Collected data:
(* ===== verification/Template.v ===== *)
(** * The Android template generator ([src/src/math_create_file.ts],
      [src/src/index.ts])

    [DEFAULT_TEMPLATES] holds three texts with [{{NAME}}] placeholders;
    the handler of [getCreateActivityTool()] derives the names from its
    argument (with defaults), computes the file paths, and fills each
    template with a chain of global [replace] calls.  [index.ts]
    registers the handler with [server.tool(name, description, {}, cb)]:
    the empty shape is an input schema, so the handler receives the
    parsed arguments, which the empty schema strips to [{}].

    The templates are split into literal pieces and placeholders
    ([JsString.tseg]) by [parse_tpl]; [fill_template] fills every
    placeholder at once from an environment, and is the reference the
    chain of [replace] calls is proved equal to. *)

From S2P Require Import Prelude JsString JsValue Io Mcp Lifecycle.
Import JsString JsValue Io Mcp Lifecycle.

Module Template.

Definition tab : string := String (ascii_of_nat 9) EmptyString.
Definition q : string := String dquote EmptyString.

(** A template literal written line by line; each line ends with a
    newline. *)
Definition lines (ls : list string) : string := foldr (λ l acc, l +:+ nl +:+ acc) "" ls.

(** [DEFAULT_TEMPLATES.activity] *)
Definition activity_template : string := lines [
  "package {{PACKAGE}}";
  "";
  "import android.os.Bundle";
  "import androidx.activity.viewModels";
  "import com.mgx.mathwallet.ui.activity.setting.safelock.BaseLockActivity";
  "import com.mgx.mathwallet.R";
  "import {{BINDING_IMPORT}}";
  "";
  "class {{ACTIVITY_CLASS}} : BaseLockActivity<{{VIEWMODEL_CLASS}}, {{BINDING_CLASS}}>() {";
  tab +:+ "override fun layoutId(): Int {";
  tab +:+ tab +:+ "return R.layout.{{LAYOUT_NAME}}";
  tab +:+ "}";
  "";
  tab +:+ "override fun initView(savedInstanceState: Bundle?) {";
  tab +:+ tab +:+ "// 使用 ViewBinding：binding 已由基类或 inflate 方法提供";
  tab +:+ "}";
  "}"].

(** [DEFAULT_TEMPLATES.viewmodel] *)
Definition viewmodel_template : string := lines [
  "package {{PACKAGE}}";
  "";
  "import me.hgj.jetpackmvvm.ext.viewmodel.BaseViewModel";
  "";
  "class {{VIEWMODEL_CLASS}} : BaseViewModel() {";
  tab;
  "}"].

(** [DEFAULT_TEMPLATES.layout] *)
Definition layout_template : string := lines [
  "<?xml version=" +:+ q +:+ "1.0" +:+ q +:+ " encoding=" +:+ q +:+ "utf-8" +:+ q +:+ "?>";
  "<layout";
  "    xmlns:android=" +:+ q +:+ "http://schemas.android.com/apk/res/android" +:+ q;
  "    android:layout_width=" +:+ q +:+ "match_parent" +:+ q;
  "    android:layout_height=" +:+ q +:+ "match_parent" +:+ q +:+ ">";
  "    ";
  "    <data>";
  tab +:+ tab +:+ tab +:+ "<variable";
  tab +:+ tab +:+ tab +:+ tab +:+ "name=" +:+ q +:+ "viewmodel" +:+ q;
  tab +:+ tab +:+ tab +:+ tab +:+ "type=" +:+ q +:+ "{{PACKAGE}}.{{VIEWMODEL_CLASS}}" +:+ q +:+ " />";
  "    </data>";
  "";
  "    <androidx.constraintlayout.widget.ConstraintLayout";
  "        android:layout_width=" +:+ q +:+ "match_parent" +:+ q;
  "        android:layout_height=" +:+ q +:+ "match_parent" +:+ q +:+ ">";
  "";
  "    </androidx.constraintlayout.widget.ConstraintLayout>";
  "    ";
  "</layout>"].

(** [v && v.k] *)
Definition and_get (v : jsv) (k : string) : js_res jsv :=
  if truthy v then get v k else JOk v.

(** [v.replace(/pat/g, rep)] on a value [v] that should be a string. *)
Definition call_replace_all (v : jsv) (pat rep : string) : js_res jsv :=
  call_string_method "replace" (λ s, replace_all s pat rep) v.

(** A chain [s.replace(/{{n1}}/g, v1).replace(/{{n2}}/g, v2)...]. *)
Definition replace_each (s : string) (subs : list (string * string)) : string :=
  foldl (λ acc nv, replace_all acc (placeholder nv.1) nv.2) s subs.

Definition text_block (text : string) : jsv := JObj [("type", JStr "text"); ("text", JStr text)].

Definition DEFAULT_PACKAGE : string := "com.mathwallet.app".
Definition DEFAULT_COMPONENT : string := "Example".
Definition DEFAULT_BINDING_PACKAGE : string := "com.mgx.mathwallet.databinding".

(** The handler of [getCreateActivityTool()]. *)
Definition createActivity_handler (extra : jsv) : io jsv :=
  lift (
    p ← and_get extra "packageName";
    let pkg := js_or p (JStr DEFAULT_PACKAGE) in
    c ← and_get extra "componentName";
    let comp := js_or c (JStr DEFAULT_COMPONENT) in
    let activityClass := to_string comp +:+ "Activity" in
    let viewModelClass := to_string comp +:+ "ViewModel" in
    lower ← call_toLowerCase comp;
    let layoutName := "activity_" +:+ to_string lower in
    activityDir ← call_replace_all pkg "." "/";
    let activityPath := "app/src/main/java/" +:+ to_string activityDir +:+ "/" +:+ activityClass +:+ ".kt" in
    viewModelDir ← call_replace_all pkg "." "/";
    let viewModelPath := "app/src/main/java/" +:+ to_string viewModelDir +:+ "/" +:+ viewModelClass +:+ ".kt" in
    let layoutPath := "app/src/main/res/layout/" +:+ layoutName +:+ ".xml" in
    let bindingClass := "Activity" +:+ to_string comp +:+ "Binding" in
    b ← and_get extra "bindingPackage";
    let bindingPackage := js_or b (JStr DEFAULT_BINDING_PACKAGE) in
    let bindingImport := to_string bindingPackage +:+ "." +:+ bindingClass in
    let activityCode := replace_each activity_template
      [("PACKAGE", to_string pkg); ("ACTIVITY_CLASS", activityClass);
       ("VIEWMODEL_CLASS", viewModelClass); ("LAYOUT_NAME", layoutName);
       ("BINDING_CLASS", bindingClass); ("BINDING_IMPORT", bindingImport)] in
    let viewModelCode := replace_each viewmodel_template
      [("PACKAGE", to_string pkg); ("VIEWMODEL_CLASS", viewModelClass)] in
    let layoutCode := replace_each layout_template
      [("LAYOUT_NAME", layoutName); ("VIEWMODEL_CLASS", viewModelClass)] in
    JOk (JObj [("content", JArr [text_block activityCode; text_block viewModelCode; text_block layoutCode])])).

- Work instruction
From the first line of the entries above to the line with "([JsString.tseg]) by [parse_tpl];", please return every line exactly, keeping both ends.

- Answer for this exercise
(* ===== verification/Template.v ===== *)
(** * The Android template generator ([src/src/math_create_file.ts],
      [src/src/index.ts])

    [DEFAULT_TEMPLATES] holds three texts with [{{NAME}}] placeholders;
    the handler of [getCreateActivityTool()] derives the names from its
    argument (with defaults), computes the file paths, and fills each
    template with a chain of global [replace] calls.  [index.ts]
    registers the handler with [server.tool(name, description, {}, cb)]:
    the empty shape is an input schema, so the handler receives the
    parsed arguments, which the empty schema strips to [{}].

    The templates are split into literal pieces and placeholders
    ([JsString.tseg]) by [parse_tpl]; [fill_template] fills every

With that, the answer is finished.